- Stored dataset items -
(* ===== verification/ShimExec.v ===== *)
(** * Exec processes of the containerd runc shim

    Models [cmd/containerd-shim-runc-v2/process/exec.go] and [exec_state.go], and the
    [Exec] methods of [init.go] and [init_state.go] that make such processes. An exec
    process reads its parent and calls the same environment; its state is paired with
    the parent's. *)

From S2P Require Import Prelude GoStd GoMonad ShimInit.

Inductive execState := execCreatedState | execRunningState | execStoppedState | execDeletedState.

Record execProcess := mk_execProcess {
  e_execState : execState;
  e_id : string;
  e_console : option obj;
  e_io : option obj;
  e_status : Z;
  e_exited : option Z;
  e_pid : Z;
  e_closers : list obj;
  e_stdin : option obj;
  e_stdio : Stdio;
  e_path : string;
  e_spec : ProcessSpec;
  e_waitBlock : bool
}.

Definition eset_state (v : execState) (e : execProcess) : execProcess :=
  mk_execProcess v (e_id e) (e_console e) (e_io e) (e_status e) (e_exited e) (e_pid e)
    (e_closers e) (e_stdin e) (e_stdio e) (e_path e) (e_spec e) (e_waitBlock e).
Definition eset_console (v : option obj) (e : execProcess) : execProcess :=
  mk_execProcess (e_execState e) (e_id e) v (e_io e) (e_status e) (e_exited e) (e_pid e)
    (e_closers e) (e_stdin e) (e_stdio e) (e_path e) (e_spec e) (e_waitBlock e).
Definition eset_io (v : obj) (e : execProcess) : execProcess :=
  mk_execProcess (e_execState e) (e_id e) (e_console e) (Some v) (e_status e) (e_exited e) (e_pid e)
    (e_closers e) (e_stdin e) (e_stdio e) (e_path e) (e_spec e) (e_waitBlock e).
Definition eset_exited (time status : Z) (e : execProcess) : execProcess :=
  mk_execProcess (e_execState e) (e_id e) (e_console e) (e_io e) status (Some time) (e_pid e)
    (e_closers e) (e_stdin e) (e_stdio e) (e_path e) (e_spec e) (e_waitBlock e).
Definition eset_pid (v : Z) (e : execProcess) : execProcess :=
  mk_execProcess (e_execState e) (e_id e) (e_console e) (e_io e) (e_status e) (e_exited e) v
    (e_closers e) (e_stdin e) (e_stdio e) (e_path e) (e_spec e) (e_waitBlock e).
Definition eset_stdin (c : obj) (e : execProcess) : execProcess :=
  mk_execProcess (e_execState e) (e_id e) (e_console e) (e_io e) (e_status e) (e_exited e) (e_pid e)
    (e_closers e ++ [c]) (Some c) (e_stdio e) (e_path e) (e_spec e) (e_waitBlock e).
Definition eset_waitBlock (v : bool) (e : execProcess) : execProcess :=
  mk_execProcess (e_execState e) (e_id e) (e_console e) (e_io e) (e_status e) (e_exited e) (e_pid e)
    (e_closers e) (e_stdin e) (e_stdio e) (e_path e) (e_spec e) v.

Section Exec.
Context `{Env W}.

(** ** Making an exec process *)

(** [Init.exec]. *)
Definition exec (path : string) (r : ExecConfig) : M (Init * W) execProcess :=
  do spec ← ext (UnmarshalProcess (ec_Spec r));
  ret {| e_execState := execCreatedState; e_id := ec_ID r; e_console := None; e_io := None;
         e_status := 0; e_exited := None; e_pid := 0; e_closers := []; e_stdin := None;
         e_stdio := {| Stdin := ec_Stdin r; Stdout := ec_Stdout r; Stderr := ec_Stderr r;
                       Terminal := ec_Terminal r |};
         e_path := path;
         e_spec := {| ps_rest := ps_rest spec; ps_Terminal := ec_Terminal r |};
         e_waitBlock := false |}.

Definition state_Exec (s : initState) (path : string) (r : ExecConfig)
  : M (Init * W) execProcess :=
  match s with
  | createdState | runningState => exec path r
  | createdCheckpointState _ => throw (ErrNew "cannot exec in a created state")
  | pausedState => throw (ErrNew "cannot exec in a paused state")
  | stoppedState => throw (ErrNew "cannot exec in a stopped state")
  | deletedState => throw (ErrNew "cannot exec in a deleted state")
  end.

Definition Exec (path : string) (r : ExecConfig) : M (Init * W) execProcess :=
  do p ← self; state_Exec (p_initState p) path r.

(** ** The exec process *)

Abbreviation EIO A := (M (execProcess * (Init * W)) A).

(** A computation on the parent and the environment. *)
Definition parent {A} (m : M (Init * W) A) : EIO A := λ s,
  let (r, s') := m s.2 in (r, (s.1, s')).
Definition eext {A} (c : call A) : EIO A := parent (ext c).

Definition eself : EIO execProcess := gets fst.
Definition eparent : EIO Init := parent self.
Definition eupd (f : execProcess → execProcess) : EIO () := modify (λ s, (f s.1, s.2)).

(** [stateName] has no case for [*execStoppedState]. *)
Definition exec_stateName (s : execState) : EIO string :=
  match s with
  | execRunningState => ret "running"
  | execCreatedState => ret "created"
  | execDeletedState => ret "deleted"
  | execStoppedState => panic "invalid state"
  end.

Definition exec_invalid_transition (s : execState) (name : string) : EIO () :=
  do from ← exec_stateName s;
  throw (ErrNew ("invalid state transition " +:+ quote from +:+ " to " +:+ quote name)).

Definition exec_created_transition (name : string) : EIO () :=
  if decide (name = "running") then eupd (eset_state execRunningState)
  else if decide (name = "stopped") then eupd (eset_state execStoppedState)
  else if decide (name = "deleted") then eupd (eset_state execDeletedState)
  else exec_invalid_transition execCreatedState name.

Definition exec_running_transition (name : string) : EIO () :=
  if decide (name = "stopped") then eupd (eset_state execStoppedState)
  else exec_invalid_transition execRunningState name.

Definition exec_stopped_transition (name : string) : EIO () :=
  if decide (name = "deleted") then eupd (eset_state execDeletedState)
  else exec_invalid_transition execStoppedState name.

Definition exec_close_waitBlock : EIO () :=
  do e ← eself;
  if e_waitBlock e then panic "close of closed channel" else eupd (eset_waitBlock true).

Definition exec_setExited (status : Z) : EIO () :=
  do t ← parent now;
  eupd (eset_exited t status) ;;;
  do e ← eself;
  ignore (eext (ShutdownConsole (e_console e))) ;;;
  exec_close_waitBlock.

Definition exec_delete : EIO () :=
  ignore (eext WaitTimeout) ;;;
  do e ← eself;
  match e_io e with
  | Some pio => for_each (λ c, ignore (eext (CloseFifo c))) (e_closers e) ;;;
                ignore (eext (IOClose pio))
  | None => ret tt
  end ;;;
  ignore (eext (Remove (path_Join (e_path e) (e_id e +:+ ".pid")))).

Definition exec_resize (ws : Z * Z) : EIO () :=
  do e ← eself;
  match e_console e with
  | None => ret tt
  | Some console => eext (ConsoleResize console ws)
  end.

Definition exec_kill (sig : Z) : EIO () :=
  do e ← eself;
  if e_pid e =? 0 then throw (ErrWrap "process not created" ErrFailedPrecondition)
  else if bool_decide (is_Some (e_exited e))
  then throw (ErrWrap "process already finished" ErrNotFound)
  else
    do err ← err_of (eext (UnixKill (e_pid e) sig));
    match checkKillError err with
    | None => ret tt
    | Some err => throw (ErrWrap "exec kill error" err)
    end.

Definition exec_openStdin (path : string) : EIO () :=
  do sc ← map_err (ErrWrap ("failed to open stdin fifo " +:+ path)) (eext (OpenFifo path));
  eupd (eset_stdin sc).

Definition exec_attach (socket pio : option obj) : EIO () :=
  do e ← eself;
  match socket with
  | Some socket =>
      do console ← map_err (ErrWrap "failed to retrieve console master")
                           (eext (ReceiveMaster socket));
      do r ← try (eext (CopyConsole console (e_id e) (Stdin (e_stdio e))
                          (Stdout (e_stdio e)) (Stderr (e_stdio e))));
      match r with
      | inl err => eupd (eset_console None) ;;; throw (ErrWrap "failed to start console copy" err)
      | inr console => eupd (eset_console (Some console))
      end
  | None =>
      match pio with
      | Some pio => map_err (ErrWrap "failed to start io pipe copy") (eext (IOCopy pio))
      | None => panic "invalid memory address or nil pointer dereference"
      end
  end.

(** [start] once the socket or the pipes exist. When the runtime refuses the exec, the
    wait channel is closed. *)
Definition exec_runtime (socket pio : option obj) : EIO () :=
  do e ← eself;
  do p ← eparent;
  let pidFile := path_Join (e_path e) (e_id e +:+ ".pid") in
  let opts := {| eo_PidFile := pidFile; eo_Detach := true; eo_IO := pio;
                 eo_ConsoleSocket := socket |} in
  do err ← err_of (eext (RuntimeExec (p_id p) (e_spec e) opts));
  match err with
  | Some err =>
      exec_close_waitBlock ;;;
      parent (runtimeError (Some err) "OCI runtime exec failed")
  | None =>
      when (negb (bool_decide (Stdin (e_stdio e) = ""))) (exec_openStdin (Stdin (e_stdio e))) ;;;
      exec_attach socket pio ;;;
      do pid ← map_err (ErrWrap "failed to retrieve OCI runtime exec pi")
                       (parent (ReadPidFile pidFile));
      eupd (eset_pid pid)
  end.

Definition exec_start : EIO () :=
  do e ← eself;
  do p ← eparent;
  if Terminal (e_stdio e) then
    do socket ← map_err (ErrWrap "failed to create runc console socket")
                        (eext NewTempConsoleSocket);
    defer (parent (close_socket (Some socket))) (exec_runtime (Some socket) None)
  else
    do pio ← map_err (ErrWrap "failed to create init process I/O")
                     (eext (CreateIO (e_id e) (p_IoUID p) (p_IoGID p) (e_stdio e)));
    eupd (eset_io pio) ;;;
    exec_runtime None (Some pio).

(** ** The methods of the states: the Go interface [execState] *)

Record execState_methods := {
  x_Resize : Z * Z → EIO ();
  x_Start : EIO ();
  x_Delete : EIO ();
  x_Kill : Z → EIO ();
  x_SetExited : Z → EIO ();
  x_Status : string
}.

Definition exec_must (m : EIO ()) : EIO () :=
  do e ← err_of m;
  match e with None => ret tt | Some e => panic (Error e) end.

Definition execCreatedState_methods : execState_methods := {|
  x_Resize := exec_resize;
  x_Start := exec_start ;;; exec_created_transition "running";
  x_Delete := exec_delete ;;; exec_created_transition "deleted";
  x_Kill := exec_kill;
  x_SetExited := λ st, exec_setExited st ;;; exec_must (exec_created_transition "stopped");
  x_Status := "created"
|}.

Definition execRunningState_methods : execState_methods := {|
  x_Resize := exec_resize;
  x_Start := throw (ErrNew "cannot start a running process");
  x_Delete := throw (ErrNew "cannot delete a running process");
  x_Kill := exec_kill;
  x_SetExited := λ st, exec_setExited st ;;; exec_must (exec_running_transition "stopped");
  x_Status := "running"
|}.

- Work order -
Above are the records. Copy the lines beginning at the one that has "Definition exec_created_transition (name" and ending with the one that has "Some socket =>", unchanged.

- Exercise output -
Definition exec_created_transition (name : string) : EIO () :=
  if decide (name = "running") then eupd (eset_state execRunningState)
  else if decide (name = "stopped") then eupd (eset_state execStoppedState)
  else if decide (name = "deleted") then eupd (eset_state execDeletedState)
  else exec_invalid_transition execCreatedState name.

Definition exec_running_transition (name : string) : EIO () :=
  if decide (name = "stopped") then eupd (eset_state execStoppedState)
  else exec_invalid_transition execRunningState name.

Definition exec_stopped_transition (name : string) : EIO () :=
  if decide (name = "deleted") then eupd (eset_state execDeletedState)
  else exec_invalid_transition execStoppedState name.

Definition exec_close_waitBlock : EIO () :=
  do e ← eself;
  if e_waitBlock e then panic "close of closed channel" else eupd (eset_waitBlock true).

Definition exec_setExited (status : Z) : EIO () :=
  do t ← parent now;
  eupd (eset_exited t status) ;;;
  do e ← eself;
  ignore (eext (ShutdownConsole (e_console e))) ;;;
  exec_close_waitBlock.

Definition exec_delete : EIO () :=
  ignore (eext WaitTimeout) ;;;
  do e ← eself;
  match e_io e with
  | Some pio => for_each (λ c, ignore (eext (CloseFifo c))) (e_closers e) ;;;
                ignore (eext (IOClose pio))
  | None => ret tt
  end ;;;
  ignore (eext (Remove (path_Join (e_path e) (e_id e +:+ ".pid")))).

Definition exec_resize (ws : Z * Z) : EIO () :=
  do e ← eself;
  match e_console e with
  | None => ret tt
  | Some console => eext (ConsoleResize console ws)
  end.

Definition exec_kill (sig : Z) : EIO () :=
  do e ← eself;
  if e_pid e =? 0 then throw (ErrWrap "process not created" ErrFailedPrecondition)
  else if bool_decide (is_Some (e_exited e))
  then throw (ErrWrap "process already finished" ErrNotFound)
  else
    do err ← err_of (eext (UnixKill (e_pid e) sig));
    match checkKillError err with
    | None => ret tt
    | Some err => throw (ErrWrap "exec kill error" err)
    end.

Definition exec_openStdin (path : string) : EIO () :=
  do sc ← map_err (ErrWrap ("failed to open stdin fifo " +:+ path)) (eext (OpenFifo path));
  eupd (eset_stdin sc).

Definition exec_attach (socket pio : option obj) : EIO () :=
  do e ← eself;
  match socket with
  | Some socket =>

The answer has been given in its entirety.